__Exercise instructions__
Reproduce exactly the lines below from the one containing "(Py.lower node_name)); reflexivity." through the one containing "(out' = [] <-> out", including both, and nothing else.

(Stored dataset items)
========================================================================
Lemma walk_enters (fuel : nat) (crew_config : CrewConfig.t) (node_name : string)
    (iteration_count : Z) (c : Ctx) :
  node_name <> "" -> node_name <> "END" ->
  graph_walk agents_config TOOL_REGISTRY (S fuel) crew_config (Some node_name)
    iteration_count c
  = (if (max_iterations_of crew_config <=? iteration_count)%Z
     then (Ret tt,
           logged ("Maximum iterations (" ++ str_Z (max_iterations_of crew_config)
                   ++ ") reached. Forcing completion.")
             (entered node_name c))
     else
       match _execute_agent agents_config TOOL_REGISTRY node_name
               (entered node_name c) with
       | (Ret _, c1) =>
           match quality_check crew_config node_name (st c1) with
           | Ret true =>
               (Ret tt, logged "Quality threshold reached. Mission completed."
                          (saved c1))
           | Ret false =>
               match NodeConfig.conditional_transitions
                       (node_config_of crew_config node_name) with
               | Some transitions =>
                   match _handle_conditional_transitions node_name transitions
                           crew_config (saved c1) with
                   | (Ret next_node, c2) =>
                       if Py.mem next_node (AgentState.completed_nodes (st c2))
                       then graph_walk agents_config TOOL_REGISTRY fuel crew_config
                              (Some next_node) (iteration_count + 1)
                              (logged ("Feedback loop iteration "
                                       ++ str_Z (iteration_count + 1)
                                       ++ ": returning to " ++ next_node) c2)
                       else graph_walk agents_config TOOL_REGISTRY fuel crew_config
                              (Some next_node) iteration_count c2
                   | (Raise e, c2) => (Raise e, c2)
                   | (Diverge, c2) => (Diverge, c2)
                   end
               | None =>
                   graph_walk agents_config TOOL_REGISTRY fuel crew_config
                     (NodeConfig.transitions_to
                        (node_config_of crew_config node_name))
                     iteration_count (saved c1)
               end
           | Raise e => (Raise e, saved c1)
           | Diverge => (Diverge, saved c1)
           end
       | (Raise (HumanInterventionRequired r), c1) =>
           (Raise (HumanInterventionRequired r), saved c1)
       | (Raise e, c1) => (Raise e, c1)
       | (Diverge, c1) => (Diverge, c1)
       end).
Proof.
  intros Hne Hend. cbn [graph_walk].
  apply String.eqb_neq in Hne. apply String.eqb_neq in Hend.
  rewrite Hne, Hend. cbn [orb].
  unfold bind at 1. unfold set_current_node at 1. fold (entered node_name c).
  destruct (max_iterations_of crew_config <=? iteration_count)%Z; [reflexivity|].
  unfold bind at 1. unfold try_except_signal, bind at 1.
  destruct (_execute_agent agents_config TOOL_REGISTRY node_name (entered node_name c))
    as [[[] | e |] c1]; [| destruct e; reflexivity | reflexivity].
  unfold save at 1. fold (saved c1).
  unfold bind at 1. unfold get_state at 1.
  change (st (saved c1)) with (st c1).
  fold (node_config_of crew_config node_name).
  assert (Hq : forall c0,
             (if Py.contains "qa" (Py.lower node_name)
              then lift (_check_quality_threshold (st c1) crew_config)
              else ret false) c0
             = (quality_check crew_config node_name (st c1), c0)).
  { intros c0. unfold quality_check.
    destruct (Py.contains "qa" (Py.lower node_name)); reflexivity. }
  unfold bind at 1. rewrite Hq.
  destruct (quality_check crew_config node_name (st c1)) as [[|] | e |];
    try reflexivity.
  destruct (NodeConfig.conditional_transitions _); [|reflexivity].
  unfold bind at 1.
  destruct (_handle_conditional_transitions _ _ _ _) as [[next | e |] c2];
    try reflexivity.
  unfold bind at 1. unfold get_state at 1.
  destruct (Py.mem next _); reflexivity.
Qed.

End IterationCap.

(** ** Failures on their way to the boundary of [execute_mission] *)

Section WalkFailuresRaise.

Context `{Collab : Collaborators}.
Variable agents_config : Dict.t AgentConfig.t.
Variable TOOL_REGISTRY : Dict.t ToolInfo.t.
Variable crew_config : CrewConfig.t.
Lemma optimize_loop_shape (l out : list Action) :
  exists out',
    optimize_loop l out = Ok out'
    /\ (List.length out' <= List.length out + List.length l)%nat
    /\ (out' = [] <-> out ++ l = [])
    /\ option_map from_version (first_entry out')
       = option_map from_version (first_entry (out ++ l))
    /\ option_map to_version (last_entry out')
       = option_map to_version (last_entry (out ++ l))
    /\ (chained (out ++ l) -> chained out').
Proof.
  revert out. induction l as [|a l IH]; intros out.
  - exists out. rewrite app_nil_r. repeat split; auto. simpl. lia.
  - destruct (optimize_step_shape out a) as [out1 (Hs & Hne & Hlen & Hf & Ht & Hc)].
    destruct (IH out1) as [out' (Ho & Hlen' & He' & Hf' & Ht' & Hc')].
    exists out'. simpl optimize_loop. rewrite Hs, rbind_Ok_l.
    split; [exact Ho|].
    assert (Hassoc : out ++ a :: l = (out ++ [a]) ++ l)
      by now rewrite <- app_assoc.
    assert (Hne1 : out ++ [a] <> []) by now destruct out.
    split; [simpl; lia|]. split; [|split; [|split]].
    + rewrite He'. split; intros H.
      * apply app_eq_nil in H. now destruct H.
      * rewrite Hassoc in H. apply app_eq_nil in H. now destruct H.
    + rewrite Hf', Hassoc, !first_entry_app by assumption. exact Hf.
    + rewrite Ht', Hassoc.
      destruct l as [|b l].
      * rewrite !app_nil_r, last_entry_snoc. exact Ht.
      * rewrite !last_entry_app by discriminate. reflexivity.
    + rewrite Hassoc. intros Hch.
      apply adjacent_app in Hch. destruct Hch as (H1 & H2 & Hj).
      apply Hc'. apply adjacent_app.
      split; [exact (Hc H1)|]. split; [exact H2|].
      intros x b Hx Hb. rewrite Hx in Ht. injection Ht as Ht. rewrite Ht.
      apply Hj; [apply last_entry_snoc | exact Hb].
Qed.

(** X13. What the pass keeps: its output is never longer than its
    input and is empty only for an empty input; it starts at the
    [from_version] of the first input action and ends at the
    [to_version] of the last one; and when every input action starts at
    the version where the previous one ends, so does every output
    action. *)
Theorem optimize_shape (l : list Action) :
  exists out,
    optimize l = Ok out
    /\ (List.length out <= List.length l)%nat
    /\ (out = [] <-> l = [])
    /\ option_map from_version (first_entry out)
       = option_map from_version (first_entry l)
    /\ option_map to_version (last_entry out)
       = option_map to_version (last_entry l)
    /\ (chained l -> chained out).
Proof. apply (optimize_loop_shape l []). Qed.

Lemma optimize_shape_witness :
  exists out,
    optimize (__actions_list negative_delete_history) = Ok out
    /\ chained out.
Proof.
  destruct (optimize_shape (__actions_list negative_delete_history))
    as [out (Ho & _ & _ & _ & _ & Hc)].
  exists out. split; [exact Ho|]. apply Hc.
  vm_compute. repeat split.
Defined.

(** ** Range queries on a history reached by mutation calls *)

Lemma indexed_from_cons (k : Z) (a : Action) (l : list Action) :
  indexed_from k (a :: l) ->
  from_version a = k /\ to_version a = k + 1 /\ indexed_from (k + 1) l.
Proof.
  intros H. destruct (H O a eq_refl) as [Hf Ht].
  split; [simpl in Hf; lia|]. split; [simpl in Ht; lia|].
  intros i b Hb. destruct (H (S i) b Hb) as [Hf' Ht']. lia.
Qed.

Lemma log_indexed_from_0 (l : list Action) : log_indexed l -> indexed_from 0 l.
Proof. intros H i a Ha. destruct (H i a Ha). lia. Qed.
(** X3.  After a delivery has completed when the clock read [done], toast
    or message box alike, ticks whose clock is less than one interval past
    [done] start nothing and leave the state alone, and the first tick at
    or past [done] plus the interval starts exactly one delivery. *)
Theorem next_reminder_one_interval_after_delivery
  (push_fails : bool) (done : Z) (tit msg : string) (st : App)
  (clocks : list Z) (t : Z) :
  Int64.in_range done ->
  minInterval <= IntervalMinutes (cfg st) <= maxInterval ->
  Forall (fun u => u < done + IntervalMinutes (cfg st) * GoTime.Minute) clocks ->
  done + IntervalMinutes (cfg st) * GoTime.Minute <= t ->
  let st1 := state_of (run (delivery push_fails done tit msg) st) in
  state_of (run (ticks_at clocks) st1) = st1
  /\ dispatches (trace_of (run (ticks_at clocks) st1)) = 0%nat
  /\ dispatches (trace_of (run (ticks_at (clocks ++ [t])) st1)) = 1%nat.
Proof.
  intros Hdone Hn Hearly Hlate st1.
  assert (E1 : st1 = mkApp (cfg st) done false (disk st)).
  { subst st1. rewrite run_delivery, deliver_run.
    unfold GoTime.UnixNano. rewrite (wrap_id done Hdone). reflexivity. }
  assert (Hshow : isMessageShowing st1 = false) by (rewrite E1; reflexivity).
  assert (Hn1 : minInterval <= IntervalMinutes (cfg st1) <= maxInterval)
    by (rewrite E1; exact Hn).
  assert (Hidle : Forall (fun u => ~ due st1 u) clocks).
  { eapply Forall_impl; [ | exact Hearly ]. intros u Hu. cbv beta in Hu.
    rewrite E1. unfold due. cbn [cfg lastTriggeredUnix]. lia. }
  destruct (early_ticks_idle clocks st1 Hshow Hn1 Hidle) as [Es Ed].
  split; [ exact Es | ]. split; [ exact Ed | ].
  unfold ticks_at. rewrite map_app. fold (ticks_at clocks).
  destruct (run_app (ticks_at clocks) (map (fun t => Tick t t) [t]) st1)
    as [Htr _].
  rewrite Htr, dispatches_app, Ed, Es. cbn [map].
  destruct (run_cons (Tick t t) [] st1) as [Htr' _]. rewrite Htr'.
  cbn [handle run]. rewrite dispatches_app.
  assert (Hd : due st1 t).
  { rewrite E1. unfold due. cbn [cfg lastTriggeredUnix]. lia. }
  rewrite (proj2 (tick_is_due t t st1 Hshow Hn1 Hd)). reflexivity.
Qed.
(** * deluge_cleanup: report parser and classification policy

    A shallow embedding of [deluge_cleanup.py] and the properties its
    specification states about it.

    Modelling choices.
    - A Python [str] is a [string]; a character is an 8-bit code point.
    - A Python [float] is an IEEE 754 binary64 value, a [spec_float] of the
      Standard Library; [a >= b] is [SFleb b a].  The integer [0] that
      initialises [ratio] compares like [+0.0] and is modelled by it.
    - The builtin [float()] and the operating system ([subprocess.run]) are
      not code of the program: the development is parameterised by them
      (Section variables), and [py_float] below is an executable
      instance of the former used on concrete inputs.
    - Exceptions are an explicit [result]; console invocations, the write of
      [config.yaml] (taken to succeed) and the summary table are recorded in
      an event trace.  Narration that is only printed (the bare [print]
      calls, most of them gated by [verbose]) carries no data any property
      needs and is not recorded; this is why the parser has no [verbose]
      argument here. *)

From Stdlib Require Import String Ascii List ZArith Bool Lia.
From Stdlib Require Import Floats.SpecFloat DecimalString.
Import ListNotations.

Open Scope list_scope.
Open Scope string_scope.

(** ** Results and exceptions *)

Inductive exn : Type :=
| ValueError
| IndexError.

Inductive result (A : Type) : Type :=
| Ok (a : A)
| Raise (e : exn).

Arguments Ok {A} a.
Arguments Raise {A} e.
(** C8: when [mkdirSync] does not throw and the client downloads the
    object, the promise of [download(location)] resolves to
    [tmp/{epoch-millis}-{location}]: what stands between [tmp/] and the
    dash reads, as a decimal number, as the clock's reading in milliseconds,
    and from the epoch on it is a string of digits, so that the path is
    [tmp/<digits>-<location>].  The call reads the clock, asks whether [tmp]
    exists, creates it when it does not, and only then pulls the selector
    and sends the request; that request is the last thing it does, so the
    file is left where it is. *)
Theorem download_path (env : Env) (w : World) (location : string) :
  let t := clock env (log w) in
  let dest := ("tmp/" ++ number_to_string t ++ "-" ++ location)%string in
  let present := existsb (String.eqb "tmp") (dirs w) in
  let b := Resetable.get (_bucket (this w)) in
  let before :=
    [EvNow t; EvExistsSync "tmp" present]
      ++ (if present then [] else [EvMkdirSync "tmp" None])
      ++ [EvPull b] in
  let q := ReqDownload b location dest in
  let r := respond env (log w ++ before) q in
  (present = false ->
   mkdir_error env (log w ++ [EvNow t; EvExistsSync "tmp" false]) "tmp" = None) ->
  error r = None ->
  exists ds,
    fst (run env (download location) w) =
    Resolved (VString ("tmp/" ++ ds ++ "-" ++ location)) /\
    option_map Z.of_int (NilZero.int_of_string ds) = Some t /\
    ((0 <= t)%Z -> digits ds) /\
    events env (download location) w = before ++ [EvRequest q r] /\
    In "tmp" (dirs (snd (run env (download location) w))).
Proof.
  intros t dest present b before q r Hmk Hr.
  exists (number_to_string t).
  split; [ | split; [apply read_number_to_string
                    | split; [apply digits_number_to_string | ]]].
  - subst t dest present b before q r.
    unfold download. unfold_methods. cbn -[String.eqb existsb].
    destruct (existsb (String.eqb "tmp") (dirs w)) eqn:Hp;
      cbn -[String.eqb existsb] in Hr, Hmk |- *;
      repeat rewrite <- app_assoc in *;
      cbn -[String.eqb existsb] in Hr, Hmk |- *;
      try rewrite Hp; try rewrite (Hmk eq_refl);
      cbn -[String.eqb existsb]; repeat rewrite <- app_assoc;
      cbn -[String.eqb existsb]; rewrite Hr; reflexivity.
  - assert (Hin : forall l, existsb (String.eqb "tmp") l = true -> In "tmp" l).
    { intros l H. apply existsb_exists in H. destruct H as [x [Hx E]].
      apply String.eqb_eq in E. now subst. }
    subst t dest present b before q r.
    unfold download. unfold_methods. cbn -[String.eqb existsb].
    destruct (existsb (String.eqb "tmp") (dirs w)) eqn:Hp;
      cbn -[String.eqb existsb] in Hr, Hmk |- *;
      repeat rewrite <- app_assoc in *;
      cbn -[String.eqb existsb] in Hr, Hmk |- *;
      try rewrite Hp; try rewrite (Hmk eq_refl);
      cbn -[String.eqb existsb]; repeat rewrite <- app_assoc;
      cbn -[String.eqb existsb]; rewrite Hr; cbn -[String.eqb existsb];
      (split; [reflexivity | auto]).
Qed.
Lemma catfish_rule_selected (data : BasicFishPredictionRequest.t) :
  rule_catfish (BasicFishPredictionRequest.ph data)
    (BasicFishPredictionRequest.temperature data)
    (BasicFishPredictionRequest.turbidity data) = true →
  "Catfish" ∈ map fst (List.filter
                         (λ item : string * FishSpeciesInfo,
                            satisfies_basic (basic_input_data data) item.2)
                         _initialize_species_info).
Proof. unfold rule_catfish. intros H. rule_selects 1%nat. Qed.

Lemma carp_rule_selected (data : BasicFishPredictionRequest.t) :
  rule_carp (BasicFishPredictionRequest.ph data)
    (BasicFishPredictionRequest.temperature data)
    (BasicFishPredictionRequest.turbidity data) = true →
  "Carp" ∈ map fst (List.filter
                      (λ item : string * FishSpeciesInfo,
                         satisfies_basic (basic_input_data data) item.2)
                      _initialize_species_info).
Proof. unfold rule_carp. intros H. rule_selects 2%nat. Qed.

(** X10: when the basic model fails, the species [predict_basic]
    predicts is Tilapia, Catfish, Carp or Trout, never Salmon, Shrimp
    or Goldfish; and when one of the Tilapia, Catfish and Carp rules
    holds, the predicted species is among the suitable_species of the
    same result. *)
Theorem fallback_prediction_is_suitable (data : BasicFishPredictionRequest.t) (e : exn) :
  predict basic (basic_input_data data) = Raise e →
  ∃ r,
    predict_basic self data = Ok r ∧
    predicted_species r ∈ ["Tilapia"; "Catfish"; "Carp"; "Trout"] ∧
    (rule_tilapia (BasicFishPredictionRequest.ph data)
       (BasicFishPredictionRequest.temperature data)
       (BasicFishPredictionRequest.turbidity data) = true ∨
     rule_catfish (BasicFishPredictionRequest.ph data)
       (BasicFishPredictionRequest.temperature data)
       (BasicFishPredictionRequest.turbidity data) = true ∨
     rule_carp (BasicFishPredictionRequest.ph data)
       (BasicFishPredictionRequest.temperature data)
       (BasicFishPredictionRequest.turbidity data) = true →
     predicted_species r ∈ map name (suitable_species r)).
Proof.
  intros Hmodel.
  destruct (predict_basic_returns basic advanced water_quality data)
    as (r & Hr & Hpair & _ & _).
  rewrite Hmodel in Hpair.
  assert (Hspecies : predicted_species r =
                     (rule_based_fallback (BasicFishPredictionRequest.ph data)
                        (BasicFishPredictionRequest.temperature data)
                        (BasicFishPredictionRequest.turbidity data)).1)
    by (by rewrite <- Hpair).
  exists r. split; [exact Hr|].
  pose proof (predict_basic_suitable _ _ _ Hr) as (l & Hl & Hsuitable).
  rewrite get_suitable_species_basic_init in Hl.
  rewrite Hsuitable, resolve_species_names, Hspecies.
  replace l with
    (map fst (List.filter
                (λ item : string * FishSpeciesInfo,
                   satisfies_basic (basic_input_data data) item.2)
                _initialize_species_info)) by congruence.
  clear Hl Hsuitable Hspecies Hpair Hr.
  pose proof (tilapia_rule_selected data) as Htilapia.
  pose proof (catfish_rule_selected data) as Hcatfish.
  pose proof (carp_rule_selected data) as Hcarp.
  unfold rule_based_fallback.
  destruct (rule_tilapia _ _ _); [split; [closed_elem|auto]|].
  destruct (rule_catfish _ _ _); [split; [closed_elem|auto]|].
  destruct (rule_carp _ _ _); [split; [closed_elem|auto]|].
  split; [destruct (rule_trout _ _ _); closed_elem|].
  intros [?|[?|?]]; discriminate.
Qed.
========================================================================
__Output below__
    destruct (Py.contains "qa" (Py.lower node_name)); reflexivity. }
  unfold bind at 1. rewrite Hq.
  destruct (quality_check crew_config node_name (st c1)) as [[|] | e |];
    try reflexivity.
  destruct (NodeConfig.conditional_transitions _); [|reflexivity].
  unfold bind at 1.
  destruct (_handle_conditional_transitions _ _ _ _) as [[next | e |] c2];
    try reflexivity.
  unfold bind at 1. unfold get_state at 1.
  destruct (Py.mem next _); reflexivity.
Qed.

End IterationCap.

(** ** Failures on their way to the boundary of [execute_mission] *)

Section WalkFailuresRaise.

Context `{Collab : Collaborators}.
Variable agents_config : Dict.t AgentConfig.t.
Variable TOOL_REGISTRY : Dict.t ToolInfo.t.
Variable crew_config : CrewConfig.t.
Lemma optimize_loop_shape (l out : list Action) :
  exists out',
    optimize_loop l out = Ok out'
    /\ (List.length out' <= List.length out + List.length l)%nat
    /\ (out' = [] <-> out ++ l = [])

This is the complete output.